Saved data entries

(* ===== verification/ExplicitBulk.v ===== *)
(** * Inside the concurrent queue: many elements at once through a token

    [dequeue_bulk] takes what there is, up to a maximum, block by block.
    [enqueue_bulk] first takes the free blocks ahead and allocates the rest, then
    fills them. *)

From S2P Require Import Prelude BlockPool ImplicitProducer BlockIndex ProducerFifo ProducerBulk ExplicitProducer ExplicitFifo.

Section take.
Context {A : Type}.
Implicit Types (po : pool A) (p : ExplicitProducer) (items : list A) (bks : list Z).

(** Only elements change. *)
Lemma take_block_only fuel : forall last i (b : block A) xs b',
  take_block fuel last i b = Done (xs, b') -> b' = set_b_elements (b_elements b') b.
Proof.
  induction fuel as [|fuel IH]; intros last i b xs b'; cbn [take_block]; destruct (i =? last).
  1,3: intros [= _ <-]; by destruct b.
  { done. }
  destruct (b_elements b !! slot i) as [x|]; cbn [deref]; [|done]; rewrite bind_Done.
  destruct (take_block fuel last _ _) as [[ys b1]| | |] eqn:E; try done; rewrite bind_Done; intros [= _ <-].
  apply IH in E as ->; by destruct b.
Qed.

Lemma entry_pos_next p c kt bks m :
  ex_index p c kt bks -> ex_ring (2 ^ c) (Z.of_nat (entry_pos p c bks m) + 1) = Z.of_nat (entry_pos p c bks (S m)).
Proof.
  intros Hio; pose proof (xi_pow _ _ _ _ Hio); pose proof (xi_exp _ _ _ _ Hio); rewrite ex_ring_mod by lia.
  unfold entry_pos; pose proof (Z.mod_pos_bound (ep_blockIndexFront p - Z.of_nat (length bks) + Z.of_nat m) (2 ^ c)).
  pose proof (Z.mod_pos_bound (ep_blockIndexFront p - Z.of_nat (length bks) + Z.of_nat (S m)) (2 ^ c)).
  rewrite !Z2Nat.id by lia; rewrite Z.add_mod_idemp_l by lia; f_equal; lia.
Qed.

The task> Return exactly the lines in the records above, beginning with the one that holds "unfold entry_pos; pose" and ending with the last.

Your response>
  unfold entry_pos; pose proof (Z.mod_pos_bound (ep_blockIndexFront p - Z.of_nat (length bks) + Z.of_nat m) (2 ^ c)).
  pose proof (Z.mod_pos_bound (ep_blockIndexFront p - Z.of_nat (length bks) + Z.of_nat (S m)) (2 ^ c)).
  rewrite !Z2Nat.id by lia; rewrite Z.add_mod_idemp_l by lia; f_equal; lia.
Qed.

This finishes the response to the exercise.